══ THE RECORDS

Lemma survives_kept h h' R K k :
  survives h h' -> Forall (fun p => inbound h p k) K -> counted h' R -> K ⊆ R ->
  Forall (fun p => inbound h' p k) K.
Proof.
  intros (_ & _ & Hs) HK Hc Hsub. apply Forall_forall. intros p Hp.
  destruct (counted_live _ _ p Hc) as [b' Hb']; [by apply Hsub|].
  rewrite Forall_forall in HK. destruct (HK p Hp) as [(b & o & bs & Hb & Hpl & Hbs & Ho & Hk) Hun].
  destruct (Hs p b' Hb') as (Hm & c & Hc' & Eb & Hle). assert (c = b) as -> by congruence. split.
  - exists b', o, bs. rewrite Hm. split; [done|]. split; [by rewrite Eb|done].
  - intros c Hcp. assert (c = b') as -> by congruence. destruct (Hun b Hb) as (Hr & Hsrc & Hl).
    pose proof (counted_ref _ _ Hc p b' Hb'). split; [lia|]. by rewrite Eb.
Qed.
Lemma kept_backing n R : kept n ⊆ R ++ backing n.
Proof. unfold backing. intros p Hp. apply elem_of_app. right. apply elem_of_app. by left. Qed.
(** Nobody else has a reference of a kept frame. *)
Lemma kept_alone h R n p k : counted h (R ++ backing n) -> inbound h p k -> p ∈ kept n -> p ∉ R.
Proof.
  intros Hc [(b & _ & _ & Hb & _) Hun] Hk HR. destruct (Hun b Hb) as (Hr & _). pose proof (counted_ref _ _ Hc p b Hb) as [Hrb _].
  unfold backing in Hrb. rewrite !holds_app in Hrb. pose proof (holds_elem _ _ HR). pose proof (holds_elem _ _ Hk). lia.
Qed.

════
══ THE RECORDS

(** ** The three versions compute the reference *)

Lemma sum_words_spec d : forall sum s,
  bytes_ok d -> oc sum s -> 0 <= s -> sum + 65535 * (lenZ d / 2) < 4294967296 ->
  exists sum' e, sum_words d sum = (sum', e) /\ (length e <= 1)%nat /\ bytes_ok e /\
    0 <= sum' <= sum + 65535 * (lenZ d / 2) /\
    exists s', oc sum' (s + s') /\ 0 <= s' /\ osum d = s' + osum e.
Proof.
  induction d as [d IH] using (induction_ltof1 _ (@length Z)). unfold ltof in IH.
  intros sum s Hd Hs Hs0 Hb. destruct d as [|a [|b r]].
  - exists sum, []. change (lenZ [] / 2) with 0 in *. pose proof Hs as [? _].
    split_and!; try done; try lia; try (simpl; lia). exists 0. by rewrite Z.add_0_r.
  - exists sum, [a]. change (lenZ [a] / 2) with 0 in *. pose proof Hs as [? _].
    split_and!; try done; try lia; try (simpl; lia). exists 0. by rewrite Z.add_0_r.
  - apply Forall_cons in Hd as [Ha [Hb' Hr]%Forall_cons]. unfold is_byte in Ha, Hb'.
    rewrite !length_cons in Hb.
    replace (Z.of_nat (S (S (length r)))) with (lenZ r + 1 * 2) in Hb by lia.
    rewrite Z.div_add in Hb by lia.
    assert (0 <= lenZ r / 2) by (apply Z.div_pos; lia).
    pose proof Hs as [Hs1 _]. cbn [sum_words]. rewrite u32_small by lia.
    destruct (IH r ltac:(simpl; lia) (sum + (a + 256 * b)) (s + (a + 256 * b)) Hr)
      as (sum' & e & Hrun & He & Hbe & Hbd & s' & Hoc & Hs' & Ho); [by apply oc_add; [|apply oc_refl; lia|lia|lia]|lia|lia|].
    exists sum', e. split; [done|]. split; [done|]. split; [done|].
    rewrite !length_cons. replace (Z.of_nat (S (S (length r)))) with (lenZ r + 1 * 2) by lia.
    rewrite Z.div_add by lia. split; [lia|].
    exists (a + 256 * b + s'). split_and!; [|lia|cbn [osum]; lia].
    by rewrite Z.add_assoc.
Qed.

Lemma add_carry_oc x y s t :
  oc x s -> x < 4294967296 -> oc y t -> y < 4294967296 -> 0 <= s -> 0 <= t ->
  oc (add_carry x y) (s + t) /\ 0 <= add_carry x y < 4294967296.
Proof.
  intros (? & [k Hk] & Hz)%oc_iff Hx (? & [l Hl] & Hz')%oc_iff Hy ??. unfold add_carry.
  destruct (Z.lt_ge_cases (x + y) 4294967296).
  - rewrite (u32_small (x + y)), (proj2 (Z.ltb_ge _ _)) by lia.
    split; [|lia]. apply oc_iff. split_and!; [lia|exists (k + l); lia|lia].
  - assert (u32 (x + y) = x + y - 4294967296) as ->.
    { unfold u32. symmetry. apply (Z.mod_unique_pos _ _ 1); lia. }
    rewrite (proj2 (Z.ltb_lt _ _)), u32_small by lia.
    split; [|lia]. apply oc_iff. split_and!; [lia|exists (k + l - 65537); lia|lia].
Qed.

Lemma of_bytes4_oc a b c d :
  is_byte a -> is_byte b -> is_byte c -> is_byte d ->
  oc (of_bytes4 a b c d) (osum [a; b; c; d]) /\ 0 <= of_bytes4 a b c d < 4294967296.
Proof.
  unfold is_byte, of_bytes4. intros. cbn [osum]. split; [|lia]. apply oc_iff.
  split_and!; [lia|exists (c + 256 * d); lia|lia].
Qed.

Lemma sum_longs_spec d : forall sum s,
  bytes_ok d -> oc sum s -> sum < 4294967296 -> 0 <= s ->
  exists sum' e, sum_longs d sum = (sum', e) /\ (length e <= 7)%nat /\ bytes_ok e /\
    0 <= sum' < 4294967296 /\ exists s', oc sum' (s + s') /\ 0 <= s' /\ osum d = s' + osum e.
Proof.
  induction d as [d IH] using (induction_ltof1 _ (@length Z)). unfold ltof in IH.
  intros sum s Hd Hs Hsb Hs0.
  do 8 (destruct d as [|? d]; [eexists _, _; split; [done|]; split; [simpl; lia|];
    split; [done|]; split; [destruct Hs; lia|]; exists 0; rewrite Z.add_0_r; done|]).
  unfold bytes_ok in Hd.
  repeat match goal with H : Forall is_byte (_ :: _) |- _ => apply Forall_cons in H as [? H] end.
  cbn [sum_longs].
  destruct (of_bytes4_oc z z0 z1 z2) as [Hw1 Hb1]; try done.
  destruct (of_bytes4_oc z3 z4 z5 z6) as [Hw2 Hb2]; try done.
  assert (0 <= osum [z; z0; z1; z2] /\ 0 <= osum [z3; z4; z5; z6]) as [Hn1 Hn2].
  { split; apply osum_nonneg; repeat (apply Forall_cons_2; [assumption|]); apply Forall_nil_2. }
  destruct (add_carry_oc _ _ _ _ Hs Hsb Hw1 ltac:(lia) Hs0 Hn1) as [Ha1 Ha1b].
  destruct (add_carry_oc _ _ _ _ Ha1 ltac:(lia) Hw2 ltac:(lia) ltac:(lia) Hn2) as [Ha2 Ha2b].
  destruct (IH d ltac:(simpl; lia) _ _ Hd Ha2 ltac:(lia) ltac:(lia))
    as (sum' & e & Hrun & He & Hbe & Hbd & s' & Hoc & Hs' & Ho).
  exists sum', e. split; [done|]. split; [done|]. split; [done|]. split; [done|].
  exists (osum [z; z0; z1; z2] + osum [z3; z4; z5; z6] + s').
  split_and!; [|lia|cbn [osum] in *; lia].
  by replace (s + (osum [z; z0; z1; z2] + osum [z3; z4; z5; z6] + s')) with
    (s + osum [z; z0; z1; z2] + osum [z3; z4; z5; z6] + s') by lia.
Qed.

════
══ THE RECORDS

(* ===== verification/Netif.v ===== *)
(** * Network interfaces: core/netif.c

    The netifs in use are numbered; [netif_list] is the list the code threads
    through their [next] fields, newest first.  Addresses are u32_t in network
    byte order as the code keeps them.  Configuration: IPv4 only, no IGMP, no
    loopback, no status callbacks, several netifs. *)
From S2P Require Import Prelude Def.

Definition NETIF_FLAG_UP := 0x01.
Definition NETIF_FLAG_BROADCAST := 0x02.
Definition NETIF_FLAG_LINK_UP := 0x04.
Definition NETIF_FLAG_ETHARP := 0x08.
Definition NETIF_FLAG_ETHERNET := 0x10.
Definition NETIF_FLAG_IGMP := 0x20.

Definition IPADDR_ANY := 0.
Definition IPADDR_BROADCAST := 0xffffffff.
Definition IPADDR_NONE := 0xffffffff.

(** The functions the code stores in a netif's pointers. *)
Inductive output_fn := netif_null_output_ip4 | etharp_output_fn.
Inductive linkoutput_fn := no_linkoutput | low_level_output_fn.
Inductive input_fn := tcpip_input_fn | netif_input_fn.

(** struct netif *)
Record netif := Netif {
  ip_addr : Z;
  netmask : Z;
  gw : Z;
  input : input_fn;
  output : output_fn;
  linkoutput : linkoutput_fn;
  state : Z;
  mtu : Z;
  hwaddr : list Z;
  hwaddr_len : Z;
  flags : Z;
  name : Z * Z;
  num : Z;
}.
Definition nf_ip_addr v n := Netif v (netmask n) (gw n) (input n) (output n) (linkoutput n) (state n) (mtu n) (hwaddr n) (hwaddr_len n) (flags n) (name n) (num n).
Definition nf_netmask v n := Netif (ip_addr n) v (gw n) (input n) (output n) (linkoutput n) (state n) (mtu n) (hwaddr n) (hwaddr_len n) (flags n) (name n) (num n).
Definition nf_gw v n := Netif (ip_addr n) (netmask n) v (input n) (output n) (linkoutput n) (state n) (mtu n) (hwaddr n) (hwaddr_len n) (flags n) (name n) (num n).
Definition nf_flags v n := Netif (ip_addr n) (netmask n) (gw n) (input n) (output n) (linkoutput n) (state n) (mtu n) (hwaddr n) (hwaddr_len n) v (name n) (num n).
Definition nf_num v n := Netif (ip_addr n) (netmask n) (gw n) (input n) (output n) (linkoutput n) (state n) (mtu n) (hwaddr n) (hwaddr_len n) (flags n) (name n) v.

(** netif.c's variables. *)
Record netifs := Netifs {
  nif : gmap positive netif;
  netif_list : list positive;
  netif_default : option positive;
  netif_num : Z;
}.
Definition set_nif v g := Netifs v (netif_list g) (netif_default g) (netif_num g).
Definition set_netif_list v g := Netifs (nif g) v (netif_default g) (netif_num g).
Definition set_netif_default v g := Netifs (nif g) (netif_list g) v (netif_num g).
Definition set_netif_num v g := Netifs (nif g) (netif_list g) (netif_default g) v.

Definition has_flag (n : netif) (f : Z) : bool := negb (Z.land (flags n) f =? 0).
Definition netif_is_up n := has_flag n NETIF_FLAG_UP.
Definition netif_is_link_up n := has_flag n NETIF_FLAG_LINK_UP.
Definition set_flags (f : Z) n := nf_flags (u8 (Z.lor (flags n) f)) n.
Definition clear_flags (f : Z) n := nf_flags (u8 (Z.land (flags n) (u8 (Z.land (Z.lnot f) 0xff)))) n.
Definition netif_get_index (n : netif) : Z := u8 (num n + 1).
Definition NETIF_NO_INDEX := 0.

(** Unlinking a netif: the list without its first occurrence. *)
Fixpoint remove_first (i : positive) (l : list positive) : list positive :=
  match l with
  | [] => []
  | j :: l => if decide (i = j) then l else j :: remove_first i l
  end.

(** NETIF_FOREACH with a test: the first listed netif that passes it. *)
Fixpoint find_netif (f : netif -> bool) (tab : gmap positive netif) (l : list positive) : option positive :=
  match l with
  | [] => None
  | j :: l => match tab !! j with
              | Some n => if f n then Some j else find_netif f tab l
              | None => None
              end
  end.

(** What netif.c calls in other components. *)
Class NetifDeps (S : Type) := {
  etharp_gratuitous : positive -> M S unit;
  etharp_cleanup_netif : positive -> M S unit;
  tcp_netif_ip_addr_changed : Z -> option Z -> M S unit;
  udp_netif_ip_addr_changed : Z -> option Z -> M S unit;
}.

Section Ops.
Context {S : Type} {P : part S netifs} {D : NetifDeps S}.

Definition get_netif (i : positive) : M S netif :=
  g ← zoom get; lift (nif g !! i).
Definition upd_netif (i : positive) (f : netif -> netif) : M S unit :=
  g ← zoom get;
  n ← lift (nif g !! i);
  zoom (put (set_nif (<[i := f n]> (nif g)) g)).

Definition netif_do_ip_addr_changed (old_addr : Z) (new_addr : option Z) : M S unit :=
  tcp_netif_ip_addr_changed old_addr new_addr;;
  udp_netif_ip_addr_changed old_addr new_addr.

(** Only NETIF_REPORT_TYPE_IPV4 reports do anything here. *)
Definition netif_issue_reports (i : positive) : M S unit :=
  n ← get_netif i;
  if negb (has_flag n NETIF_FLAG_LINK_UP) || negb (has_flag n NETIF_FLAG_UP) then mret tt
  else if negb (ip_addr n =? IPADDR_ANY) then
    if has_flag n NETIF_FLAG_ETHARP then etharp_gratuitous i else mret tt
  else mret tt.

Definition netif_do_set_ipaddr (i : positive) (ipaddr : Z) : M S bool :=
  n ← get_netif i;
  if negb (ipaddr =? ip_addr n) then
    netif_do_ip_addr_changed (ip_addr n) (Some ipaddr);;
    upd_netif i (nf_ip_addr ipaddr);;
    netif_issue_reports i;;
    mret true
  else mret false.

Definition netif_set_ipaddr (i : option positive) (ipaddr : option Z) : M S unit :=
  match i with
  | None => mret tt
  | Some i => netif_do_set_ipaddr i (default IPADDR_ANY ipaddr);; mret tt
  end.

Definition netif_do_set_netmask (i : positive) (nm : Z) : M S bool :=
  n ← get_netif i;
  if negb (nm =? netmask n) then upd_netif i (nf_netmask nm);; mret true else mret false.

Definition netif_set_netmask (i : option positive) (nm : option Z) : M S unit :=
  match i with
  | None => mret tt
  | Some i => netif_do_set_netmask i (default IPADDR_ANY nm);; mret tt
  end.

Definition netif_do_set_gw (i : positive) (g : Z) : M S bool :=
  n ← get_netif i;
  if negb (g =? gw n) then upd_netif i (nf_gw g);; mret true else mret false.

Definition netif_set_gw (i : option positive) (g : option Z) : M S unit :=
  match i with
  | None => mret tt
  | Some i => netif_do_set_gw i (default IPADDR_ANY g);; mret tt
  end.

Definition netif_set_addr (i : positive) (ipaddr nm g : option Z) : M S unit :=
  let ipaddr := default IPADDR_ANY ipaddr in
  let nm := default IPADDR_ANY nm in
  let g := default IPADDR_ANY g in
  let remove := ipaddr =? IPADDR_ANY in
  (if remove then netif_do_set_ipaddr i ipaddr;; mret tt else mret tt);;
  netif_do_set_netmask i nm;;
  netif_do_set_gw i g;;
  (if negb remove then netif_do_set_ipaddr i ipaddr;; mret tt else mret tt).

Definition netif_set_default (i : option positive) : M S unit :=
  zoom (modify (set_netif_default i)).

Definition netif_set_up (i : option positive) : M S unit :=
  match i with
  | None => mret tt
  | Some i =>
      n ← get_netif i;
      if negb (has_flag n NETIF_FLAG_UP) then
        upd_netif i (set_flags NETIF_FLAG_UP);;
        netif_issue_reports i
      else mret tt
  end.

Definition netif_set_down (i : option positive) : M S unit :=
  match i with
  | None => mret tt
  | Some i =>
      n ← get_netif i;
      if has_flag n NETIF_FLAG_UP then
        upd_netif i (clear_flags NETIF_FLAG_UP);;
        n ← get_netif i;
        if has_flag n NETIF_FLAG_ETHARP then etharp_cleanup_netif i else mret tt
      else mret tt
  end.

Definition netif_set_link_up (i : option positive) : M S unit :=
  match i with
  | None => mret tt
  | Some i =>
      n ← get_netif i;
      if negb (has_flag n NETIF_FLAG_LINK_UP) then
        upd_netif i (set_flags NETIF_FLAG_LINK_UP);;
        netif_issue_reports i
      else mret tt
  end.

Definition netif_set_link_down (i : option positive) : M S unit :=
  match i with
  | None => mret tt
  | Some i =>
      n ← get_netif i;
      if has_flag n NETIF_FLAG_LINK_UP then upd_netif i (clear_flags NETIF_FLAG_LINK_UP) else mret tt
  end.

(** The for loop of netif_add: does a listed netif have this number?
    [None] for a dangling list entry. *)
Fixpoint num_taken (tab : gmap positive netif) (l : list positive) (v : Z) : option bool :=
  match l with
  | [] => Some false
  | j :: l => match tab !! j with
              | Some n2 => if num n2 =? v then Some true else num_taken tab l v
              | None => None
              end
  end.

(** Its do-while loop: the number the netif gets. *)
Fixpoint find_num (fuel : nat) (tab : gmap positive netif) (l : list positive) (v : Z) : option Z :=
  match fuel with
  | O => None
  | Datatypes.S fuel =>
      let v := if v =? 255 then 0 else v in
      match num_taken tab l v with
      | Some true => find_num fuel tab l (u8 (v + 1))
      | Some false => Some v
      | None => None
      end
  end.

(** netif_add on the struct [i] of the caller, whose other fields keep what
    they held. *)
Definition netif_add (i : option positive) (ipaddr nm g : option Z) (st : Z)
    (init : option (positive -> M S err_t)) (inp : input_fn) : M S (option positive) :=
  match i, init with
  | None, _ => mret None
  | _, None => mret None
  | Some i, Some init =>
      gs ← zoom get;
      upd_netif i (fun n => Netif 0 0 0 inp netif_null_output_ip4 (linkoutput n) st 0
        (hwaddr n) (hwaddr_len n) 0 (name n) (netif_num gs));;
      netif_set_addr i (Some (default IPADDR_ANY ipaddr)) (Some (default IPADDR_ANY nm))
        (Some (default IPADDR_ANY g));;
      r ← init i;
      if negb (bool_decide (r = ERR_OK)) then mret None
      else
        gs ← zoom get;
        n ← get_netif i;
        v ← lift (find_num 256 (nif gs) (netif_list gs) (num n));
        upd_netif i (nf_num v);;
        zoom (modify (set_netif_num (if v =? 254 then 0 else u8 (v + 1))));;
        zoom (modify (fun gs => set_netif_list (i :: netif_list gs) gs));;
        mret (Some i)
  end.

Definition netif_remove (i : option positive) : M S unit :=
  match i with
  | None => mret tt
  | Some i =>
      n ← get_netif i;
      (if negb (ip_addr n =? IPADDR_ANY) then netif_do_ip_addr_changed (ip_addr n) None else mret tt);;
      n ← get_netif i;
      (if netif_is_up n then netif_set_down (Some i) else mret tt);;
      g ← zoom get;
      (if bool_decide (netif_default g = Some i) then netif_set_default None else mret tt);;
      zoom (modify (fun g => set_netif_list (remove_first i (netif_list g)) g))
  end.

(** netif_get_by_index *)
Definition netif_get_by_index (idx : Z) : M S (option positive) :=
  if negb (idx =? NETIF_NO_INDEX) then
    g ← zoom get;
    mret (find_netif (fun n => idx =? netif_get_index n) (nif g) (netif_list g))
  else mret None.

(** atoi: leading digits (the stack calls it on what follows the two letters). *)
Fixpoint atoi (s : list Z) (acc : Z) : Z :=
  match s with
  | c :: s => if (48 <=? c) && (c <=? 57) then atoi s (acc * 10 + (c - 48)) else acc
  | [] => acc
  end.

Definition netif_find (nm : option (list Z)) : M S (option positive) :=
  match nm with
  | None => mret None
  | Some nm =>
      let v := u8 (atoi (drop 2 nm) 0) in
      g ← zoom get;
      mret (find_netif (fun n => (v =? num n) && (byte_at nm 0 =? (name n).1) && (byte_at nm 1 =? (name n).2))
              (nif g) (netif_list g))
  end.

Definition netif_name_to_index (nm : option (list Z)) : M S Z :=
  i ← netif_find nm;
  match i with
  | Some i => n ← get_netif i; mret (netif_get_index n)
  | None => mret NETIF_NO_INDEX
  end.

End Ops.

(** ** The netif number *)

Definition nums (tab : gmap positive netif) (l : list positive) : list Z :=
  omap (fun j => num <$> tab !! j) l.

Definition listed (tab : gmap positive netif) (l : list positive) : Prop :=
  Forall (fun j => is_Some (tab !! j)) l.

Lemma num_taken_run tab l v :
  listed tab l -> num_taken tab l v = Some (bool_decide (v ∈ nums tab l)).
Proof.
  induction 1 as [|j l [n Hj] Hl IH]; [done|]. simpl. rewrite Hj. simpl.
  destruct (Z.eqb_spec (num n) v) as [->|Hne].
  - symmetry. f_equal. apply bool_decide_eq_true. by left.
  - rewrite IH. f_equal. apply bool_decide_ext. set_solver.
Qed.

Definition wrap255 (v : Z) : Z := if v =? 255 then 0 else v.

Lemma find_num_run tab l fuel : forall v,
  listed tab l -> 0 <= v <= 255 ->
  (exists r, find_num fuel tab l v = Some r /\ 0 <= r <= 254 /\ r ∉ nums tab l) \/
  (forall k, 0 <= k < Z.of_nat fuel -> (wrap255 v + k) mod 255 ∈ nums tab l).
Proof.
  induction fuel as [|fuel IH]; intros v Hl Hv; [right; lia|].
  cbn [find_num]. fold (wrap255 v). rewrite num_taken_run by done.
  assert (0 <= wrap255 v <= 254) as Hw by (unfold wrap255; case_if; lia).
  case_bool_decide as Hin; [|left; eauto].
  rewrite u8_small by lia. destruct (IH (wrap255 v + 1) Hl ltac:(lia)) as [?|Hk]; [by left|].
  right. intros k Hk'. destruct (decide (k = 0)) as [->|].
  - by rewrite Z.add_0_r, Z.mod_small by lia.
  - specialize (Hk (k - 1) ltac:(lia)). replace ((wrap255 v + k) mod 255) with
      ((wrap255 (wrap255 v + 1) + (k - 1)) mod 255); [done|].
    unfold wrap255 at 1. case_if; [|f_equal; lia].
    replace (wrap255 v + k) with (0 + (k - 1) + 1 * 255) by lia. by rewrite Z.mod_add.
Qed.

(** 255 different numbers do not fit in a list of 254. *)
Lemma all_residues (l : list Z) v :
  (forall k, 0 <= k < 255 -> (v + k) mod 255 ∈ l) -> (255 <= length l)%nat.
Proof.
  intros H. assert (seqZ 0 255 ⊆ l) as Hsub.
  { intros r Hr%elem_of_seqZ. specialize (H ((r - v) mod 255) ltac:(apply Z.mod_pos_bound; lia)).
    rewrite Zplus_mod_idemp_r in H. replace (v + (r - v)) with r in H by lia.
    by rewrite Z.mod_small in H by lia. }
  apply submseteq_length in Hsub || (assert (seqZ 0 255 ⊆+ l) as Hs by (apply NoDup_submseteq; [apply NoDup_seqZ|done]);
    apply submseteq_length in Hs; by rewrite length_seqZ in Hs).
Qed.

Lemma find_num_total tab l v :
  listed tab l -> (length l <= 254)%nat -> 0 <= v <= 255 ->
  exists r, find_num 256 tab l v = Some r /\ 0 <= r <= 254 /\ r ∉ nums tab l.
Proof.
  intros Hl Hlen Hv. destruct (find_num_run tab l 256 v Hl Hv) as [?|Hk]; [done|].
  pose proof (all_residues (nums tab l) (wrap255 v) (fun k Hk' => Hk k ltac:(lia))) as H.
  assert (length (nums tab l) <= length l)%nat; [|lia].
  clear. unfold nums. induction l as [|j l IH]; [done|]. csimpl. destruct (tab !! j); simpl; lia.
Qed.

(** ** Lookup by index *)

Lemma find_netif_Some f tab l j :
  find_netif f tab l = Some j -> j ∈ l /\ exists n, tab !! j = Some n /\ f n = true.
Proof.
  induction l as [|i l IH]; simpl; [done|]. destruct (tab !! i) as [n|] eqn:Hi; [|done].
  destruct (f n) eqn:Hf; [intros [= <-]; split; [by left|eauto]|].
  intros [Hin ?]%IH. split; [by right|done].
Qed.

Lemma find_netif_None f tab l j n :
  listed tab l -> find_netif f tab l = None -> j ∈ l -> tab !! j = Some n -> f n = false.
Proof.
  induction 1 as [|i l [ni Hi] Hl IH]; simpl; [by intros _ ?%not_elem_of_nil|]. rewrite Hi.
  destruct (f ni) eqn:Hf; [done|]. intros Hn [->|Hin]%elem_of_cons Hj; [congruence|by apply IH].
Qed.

════

Among the lines above, show every one that contains the string "modify".

  zoom (modify (set_netif_default i)).
        zoom (modify (set_netif_num (if v =? 254 then 0 else u8 (v + 1))));;
        zoom (modify (fun gs => set_netif_list (i :: netif_list gs) gs));;
      zoom (modify (fun g => set_netif_list (remove_first i (netif_list g)) g))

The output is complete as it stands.